Y COMO NO : mil veces maldigo a los astros por no ser natural de Estambul o de Saigón -que los gazmoños se empeñan en llamar ciudad Ho Chi Minh- o de Bangkok, amadas capitales universales de la comida callejera, pero otras no cuesta tanto trabajo resignarse a haber nacido en México.

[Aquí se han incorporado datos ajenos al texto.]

(** * find-diagrams: the icon search component

    A shallow embedding of [src/components/SearchClient.tsx]: the pure
    helpers of the component ([filtered], [getImportParts],
    [normalizeProvider], [toggleTheme]) as functions, and its event
    handlers ([handleKeyDown], [copyToClipboard], the timer callback) as
    transitions over an explicit component state.  The returned element is
    embedded as the record of its state-dependent parts ([render]), and
    the two theme effects as transitions of the page ([mount],
    [dispatch]).

    Strings are sequences of code units.  The embedding covers code units
    0..255 (one [ascii] each), where [toLowerCase], [trim], [includes],
    [split] and [join] below are the ECMAScript operations exactly. *)

From Stdlib Require Import Bool Arith NArith ZArith Lia List Ascii String.
From Stdlib Require Import DecimalString DecimalNat.
Import ListNotations.

Open Scope string_scope.
Open Scope list_scope.

(** ** The string operations the component calls *)

Module JsString.

(** Code units with an upper-case form different from themselves:
    A-Z, and in the upper half U+00C0..U+00DE without U+00D7. *)
Definition isUpper (c : ascii) : bool :=
  let n := N_of_ascii c in
  ((65 <=? n) && (n <=? 90)
   || (192 <=? n) && (n <=? 222) && negb (n =? 215))%N.

Definition lowerChar (c : ascii) : ascii :=
  if isUpper c then ascii_of_N (N_of_ascii c + 32) else c.

(** [String.prototype.toLowerCase] *)
Fixpoint toLowerCase (s : string) : string :=
  match s with
  | EmptyString => EmptyString
  | String c rest => String (lowerChar c) (toLowerCase rest)
  end.

(** WhiteSpace and LineTerminator code units: TAB, LF, VT, FF, CR,
    SP and NBSP. *)
Definition isWhiteSpace (c : ascii) : bool :=
  let n := N_of_ascii c in
  ((9 <=? n) && (n <=? 13) || (n =? 32) || (n =? 160))%N.

Fixpoint trimStart (s : string) : string :=
  match s with
  | EmptyString => EmptyString
  | String c rest => if isWhiteSpace c then trimStart rest else s
  end.

Fixpoint trimEnd (s : string) : string :=
  match s with
  | EmptyString => EmptyString
  | String c rest =>
      match trimEnd rest with
      | EmptyString => if isWhiteSpace c then EmptyString else String c EmptyString
      | t => String c t
      end
  end.

(** [String.prototype.trim] *)
Definition trim (s : string) : string := trimEnd (trimStart s).

(** ToBoolean of a string: only the empty string is falsy. *)
Definition truthy (s : string) : bool :=
  match s with
  | EmptyString => false
  | String _ _ => true
  end.

(** [s.startsWith(t)] *)
Fixpoint startsWith (s t : string) {struct t} : bool :=
  match t, s with
  | EmptyString, _ => true
  | String _ _, EmptyString => false
  | String b t', String a s' => Ascii.eqb a b && startsWith s' t'
  end.

(** [s.includes(searchString)]: the search string occurs at some
    position of [s]. *)
Fixpoint includes (s searchString : string) : bool :=
  startsWith s searchString
  || match s with
     | EmptyString => false
     | String _ rest => includes rest searchString
     end.

(** [parts.join(sep)] *)
Fixpoint join (sep : string) (parts : list string) : string :=
  match parts with
  | [] => EmptyString
  | [p] => p
  | p :: rest => p ++ sep ++ join sep rest
  end.

(** [s.split(sep)] for a non-empty separator.  [skip] counts the code
    units of a separator occurrence still to be passed over; [cur] is the
    piece read since the last occurrence. *)
Fixpoint splitFrom (sep : string) (skip : nat) (cur s : string) : list string :=
  match s with
  | EmptyString => [cur]
  | String c rest =>
      match skip with
      | S k => splitFrom sep k cur rest
      | O =>
          if startsWith s sep
          then cur :: splitFrom sep (String.length sep - 1) EmptyString rest
          else splitFrom sep 0 (cur ++ String c EmptyString) rest
      end
  end.

Definition split (s sep : string) : list string :=
  splitFrom sep 0 EmptyString s.

(** [xs.slice(start, end)], with negative indices counted from the end. *)
Definition relativeIndex {A} (xs : list A) (i : Z) : nat :=
  let len := Z.of_nat (List.length xs) in
  Z.to_nat (if (i <? 0)%Z then Z.max (len + i) 0 else Z.min i len).

Definition slice {A} (xs : list A) (start final : Z) : list A :=
  let k := relativeIndex xs start in
  let e := relativeIndex xs final in
  firstn (e - k) (skipn k xs).

End JsString.

Import JsString.
(** * ButtplugServer: session gate, dispatcher and outgoing channel

    A shallow embedding of [src/server/ButtplugServer.ts].  The server object
    is a record that is threaded through [SendMessage]; the side effects
    of [OnOutgoingMessage] (what it returns, what it hands to [emit],
    what comes back to it through the logger and [OnLogMessage]) are
    collected in an [Outcome].  The classes of [core/Messages],
    [core/Logging] and [DeviceManager] are imported by the server and are
    not part of the embedded file: they appear as an inductive type of
    messages, three small interfaces and a few modelled helpers. *)

From Stdlib Require Import ZArith NArith List String Bool Lia DecimalString.
Import ListNotations.

Local Open Scope string_scope.
Local Open Scope Z_scope.

(** ** Messages *)

(** Modelled from the spec: the error classes of [Messages.ErrorClass] that
    the server names ([ERROR_INIT], [ERROR_MSG]); [ERROR_OTHER] stands for
    every class the server never mentions. *)
Inductive ErrorClass : Type :=
| ERROR_INIT
| ERROR_MSG
| ERROR_OTHER (code : N).

(** The class names that [SendMessage] and [OnOutgoingMessage] build or
    switch on.  A message of any other class carries its own class name,
    which is none of these. *)
Definition core_class (name : string) : bool :=
  existsb (String.eqb name)
    ["Ok"; "Error"; "Ping"; "Test"; "RequestLog"; "Log";
     "RequestServerInfo"; "ServerInfo"].

(** Modelled from the spec: the message classes of [core/Messages], one
    constructor per class the server inspects or builds, with the fields
    the server reads and the argument order of the constructor calls in
    the source.  [Other] is every remaining class (the device commands);
    its last field says that its name is not one of the core names, so
    that the tag [Type] determines the class, as [constructor.name] does.
    Ids are integers, and so is the version a RequestServerInfo
    declares: the server stores it as it comes, negative or not. *)
Inductive ButtplugMessage : Type :=
| Ok (Id : Z)
| Error (ErrorMessage : string) (ErrorCode : ErrorClass) (Id : Z)
| Ping (Id : Z)
| Test (TestString : string) (Id : Z)
| RequestLog (LogLevel : string) (Id : Z)
| Log (LogLevel : string) (LogMessage : string) (Id : Z)
| RequestServerInfo (ClientName : string) (MessageVersion : Z) (Id : Z)
| ServerInfo (MajorVersion MinorVersion BuildVersion MessageVersion
              MaxPingTime : N) (ServerName : string) (Id : Z)
| Other (name : string) (Id : Z) (Body : string)
        (fresh : core_class name = false).

Definition Id (m : ButtplugMessage) : Z :=
  match m with
  | Ok i | Error _ _ i | Ping i | Test _ i | RequestLog _ i | Log _ _ i
  | RequestServerInfo _ _ i | ServerInfo _ _ _ _ _ _ i | Other _ i _ _ => i
  end.

Definition Type_ (m : ButtplugMessage) : string :=
  match m with
  | Ok _ => "Ok"
  | Error _ _ _ => "Error"
  | Ping _ => "Ping"
  | Test _ _ => "Test"
  | RequestLog _ _ => "RequestLog"
  | Log _ _ _ => "Log"
  | RequestServerInfo _ _ _ => "RequestServerInfo"
  | ServerInfo _ _ _ _ _ _ _ => "ServerInfo"
  | Other name _ _ _ => name
  end.

(** What the server uses of a message beyond its fields: the schema
    revision of its class (0, 1, 2, ...; 0 is a class without revisions),
    the older equivalent it downgrades to, and the class and id that
    [new Messages.Error(text)] takes when none is given.  They are defined
    in [core/Messages] and are parameters here. *)
Class MessageSchema : Type := {
  SchemaVersion : ButtplugMessage -> N;
  DowngradeMessage : ButtplugMessage -> ButtplugMessage;
  DefaultErrorClass : ErrorClass;
  DefaultErrorId : Z
}.

(** ** Logging *)

(** Modelled from the spec: the levels of [Logging.LogLevel]. *)
Inductive LogLevel : Type :=
| Off | Trace | Debug | Info | Warn | LError.

(** [LogLevel[name]]: the level called [name].  [None] when no level has
    that name: the lookup then yields no level ([undefined], or a name
    when [name] spells a level's number), and in particular not
    [LogLevel.Off]. *)
Definition LogLevel_of_name (name : string) : option LogLevel :=
  if (name =? "Off")%string then Some Off
  else if (name =? "Trace")%string then Some Trace
  else if (name =? "Debug")%string then Some Debug
  else if (name =? "Info")%string then Some Info
  else if (name =? "Warn")%string then Some Warn
  else if (name =? "Error")%string then Some LError
  else None.

(** [this._outgoingLogLevel === LogLevel.Off] *)
Definition is_Off (l : option LogLevel) : bool :=
  match l with
  | Some Off => true
  | _ => false
  end.

(** The listeners of the logger's "log" event.  [OnLogMessage] is the
    bound method of this server; the logger is shared, so listeners of
    other owners may be registered as well. *)
Inductive Listener : Type :=
| OnLogMessage
| Foreign (n : nat).

Definition Listener_eqb (a b : Listener) : bool :=
  match a, b with
  | OnLogMessage, OnLogMessage => true
  | Foreign n, Foreign k => Nat.eqb n k
  | _, _ => false
  end.

(** [EventEmitter.addListener]: the listener goes to the end of the
    array, whether it is already there or not. *)
Definition addListener (l : Listener) (ls : list Listener) : list Listener :=
  ls ++ [l].

(** [EventEmitter.removeListener]: at most one instance is removed, the
    most recently added one. *)
Fixpoint removeListener (l : Listener) (ls : list Listener) : list Listener :=
  match ls with
  | [] => []
  | x :: rest =>
      if existsb (Listener_eqb l) rest then x :: removeListener l rest
      else if Listener_eqb l x then rest
      else x :: rest
  end.

Record ButtplugLogger : Type := mkLogger {
  MaximumLogLevel : LogLevel;
  ConsoleLogging : bool;
  listeners : list Listener
}.

(** The listeners of the "log" event that belong to other owners. *)
Definition foreign_listeners (lg : ButtplugLogger) : list Listener :=
  filter (fun x => negb (Listener_eqb OnLogMessage x)) (listeners lg).

(** An entry of the log, as the logger hands it to the listeners of its
    "log" event: the fields [LogLevel] and [Message] that [OnLogMessage]
    reads. *)
Record LogMessage : Type := mkLogMessage {
  LogMessage_LogLevel : LogLevel;
  Message : string
}.

(** [LogLevel[level]]: the name of a level. *)
Definition LogLevel_name (level : LogLevel) : string :=
  match level with
  | Off => "Off"
  | Trace => "Trace"
  | Debug => "Debug"
  | Info => "Info"
  | Warn => "Warn"
  | LError => "Error"
  end.

(** What [core/Logging] and [core/Messages] fix and the server relies
    on: the number behind each level, which [OnLogMessage] compares;
    whether the logger, as it is configured, hands an entry of a level to
    its "log" listeners; and the id that [new Messages.Log(level, text)]
    takes.  They are parameters here. *)
Class LoggingApi : Type := {
  LogLevel_value : LogLevel -> Z;
  Logger_emits : ButtplugLogger -> LogLevel -> bool;
  DefaultLogId : Z
}.

(** The calls of [OnLogMessage] that one "log" event makes: the logger
    calls its listeners in the order of registration, this server's
    [OnLogMessage] once for each time it is registered.  [relayed] is what
    one such call emits ([None]: the call does not return); the listeners
    of other owners emit nothing on this server. *)
Fixpoint relay_each (ls : list Listener)
    (relayed : option (list ButtplugMessage))
  : option (list ButtplugMessage) :=
  match ls with
  | [] => Some []
  | OnLogMessage :: rest =>
      match relayed, relay_each rest relayed with
      | Some first, Some others => Some (first ++ others)%list
      | _, _ => None
      end
  | Foreign _ :: rest => relay_each rest relayed
  end.

(** Modelled from the spec: [ButtplugLogger.Error] of [core/Logging]
    makes an entry of level Error out of the text and, when the logger
    emits entries of that level, hands it to every "log" listener.
    [onLog] is what this server's [OnLogMessage] emits on an entry. *)
Definition ButtplugLogger_Error {LG : LoggingApi} (lg : ButtplugLogger)
    (onLog : LogMessage -> option (list ButtplugMessage)) (aMsg : string)
  : option (list ButtplugMessage) :=
  if Logger_emits lg LError
  then relay_each (listeners lg) (onLog (mkLogMessage LError aMsg))
  else Some [].

(** Modelled from the spec: [ButtplugLogger.LogAndError] of
    [core/Logging] writes the text to the log at error level and returns
    [new Messages.Error(text, class, id)].  What the listeners of the
    logger do with the entry is not part of the value returned. *)
Definition LogAndError (aMsg : string) (aClass : ErrorClass) (aId : Z)
  : ButtplugMessage :=
  Error aMsg aClass aId.

(** ** Device manager *)

(** The device-command handler, a collaborator the server only calls. *)
Class DeviceManagerApi : Type := {
  DeviceManager : Type;
  IDeviceSubtypeManager : Type;
  DeviceManager_new : DeviceManager;
  DeviceManager_AddDeviceManager :
    DeviceManager -> IDeviceSubtypeManager -> DeviceManager;
  DeviceManager_SendMessage :
    DeviceManager -> ButtplugMessage -> DeviceManager * ButtplugMessage
}.

(** ** The server *)

Section Server.

Context {DM : DeviceManagerApi}.

Record ButtplugServer : Type := mkServer {
  _clientSchemaVersion : Z;
  _clientName : option string;
  _deviceManager : DeviceManager;
  _pingTimedOut : bool;
  _receivedRequestServerInfo : bool;
  _logger : ButtplugLogger;
  _outgoingLogLevel : option LogLevel;
  _serverName : string;
  _maxPingTime : N
}.

(** The constructor.  [aLogger] is the shared [ButtplugLogger.Logger] as
    it is when the server is created.  The line written with
    [_logger.Info] and the registration of [OnOutgoingMessage] on
    [ServerMessageHub] leave the record as it is. *)
Definition new_ButtplugServer (aServerName : string) (aMaxPingTime : N)
    (aLogger : ButtplugLogger) : ButtplugServer :=
  {| _clientSchemaVersion := -1;
     _clientName := None;
     _deviceManager := DeviceManager_new;
     _pingTimedOut := false;
     _receivedRequestServerInfo := false;
     _logger := mkLogger Debug true (listeners aLogger);
     _outgoingLogLevel := Some Off;
     _serverName := aServerName;
     _maxPingTime := aMaxPingTime |}.
Definition markStepAsAsked (step : IssueCreationStep) (state : ConversationState)
  : ConversationState :=
  match step with
  | ASKING_PROJECT => set_asked state (hasAskedFor state ∪ {["project"]})
  | ASKING_TYPE => set_asked state (hasAskedFor state ∪ {["type"]})
  | ASKING_TITLE => set_asked state (hasAskedFor state ∪ {["title"]})
  | ASKING_DESCRIPTION => set_asked state (hasAskedFor state ∪ {["description"]})
  | ASKING_PRIORITY => set_asked state (hasAskedFor state ∪ {["priority"]})
  | _ => state
  end.

(** [if (v) data.field = v]. *)
Definition assign (v : jsval) (old : option jsval) : option jsval :=
  if truthy v then Some v else old.

Definition convertExtractedToIssueData
    (extracted : AI.ExtractedParameters) (state : ConversationState) : ConversationState :=
  let d := issueData state in
  let d := MkIssueData (project d) (issueType d) (assign (AI.value (AI.title extracted)) (title d))
                       (description d) (priority d) in
  let d := MkIssueData (project d) (assign (AI.value (AI.type extracted)) (issueType d)) (title d)
                       (description d) (priority d) in
  let d := MkIssueData (assign (AI.value (AI.project extracted)) (project d)) (issueType d) (title d)
                       (description d) (priority d) in
  let d := MkIssueData (project d) (issueType d) (title d)
                       (description d) (assign (AI.value (AI.priority extracted)) (priority d)) in
  let d := MkIssueData (project d) (issueType d) (title d)
                       (assign (AI.value (AI.description extracted)) (description d)) (priority d) in
  MkState (isCreatingIssue state) d (currentStep state) (hasAskedFor state)
          (extractedParameters state) (missingParameters state) (pendingValidation state).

De los tacos de carne asada al carbón allá en la playa más triste de Rosarito, con sus ponies deshidratándose bajo el sol, y los de camarón capeado con chela en el Félix de Ensenada, donde ningún chilango se salva del escarnio (¿cuántas veces aparecerán en estas páginas?, ni idea), a las tortas delgadísimas de cochinita pibil bajo otro sol inclemente, el del centro de Campeche, mojadas con pepino y guacamole e hipergeneroso y cruel habanero; de los tacos de cabrería allá entre el polvo de Hermosillo, que seca la garganta y los ojos, al pescado a la talla y al tizne mojándonos los pies en la espuma del mar de Guerrero; de las quecas de mantarraya guisada con honguitos en el malecón de La Paz (¡qué bien nos la estamos pasando acá y qué poco nos importan nuestras panzas ya!), a las tlayudas untadas con manteca y con un tasajo aventado ahí encima en esa esquina que está ahí, la de Libres, en Oaxaca; de las tunas amarillas de Zacatecas, más frescas que un chapuzón de agua nueva en el Infierno, a las jícamas con naranja y pico de gallo bajo el cielo bicolor de León; de la birria tatemada en el mercado, mero centro de Guanatos, con su sabor antiquísimo, a hombre descubriendo el fuego, a las cemitas por cada esquina de Puebla (las hay por miles: pápalo, aceite de oliva, chipotle, queso de puerco, quesillo) o a sus tacos árabes (los hay por cientos); de los tacos de papada de Richard en la Narvarte, los martes y los jueves frente al KFC -zarpa, pruébala: nunca has probado algo así-, a las quesadillas "peligrosas" de pescados en el secreto callejón de Cinco de Mayo, entre coyotes y objetos robados: voltees a donde sea, puedes saciar tus glotonerías.
SI DEL MUNDO o de México alguna vez alguien quiere vedar la comida callejera, ésta resurgiría en las catacumbas, como cuando los cristianos confiaban en que el juicio final estaba cerca, porque es un lenguaje cifrado que las ciudades saben hablar en voz baja, y que perdurará mientras perduren los hombres.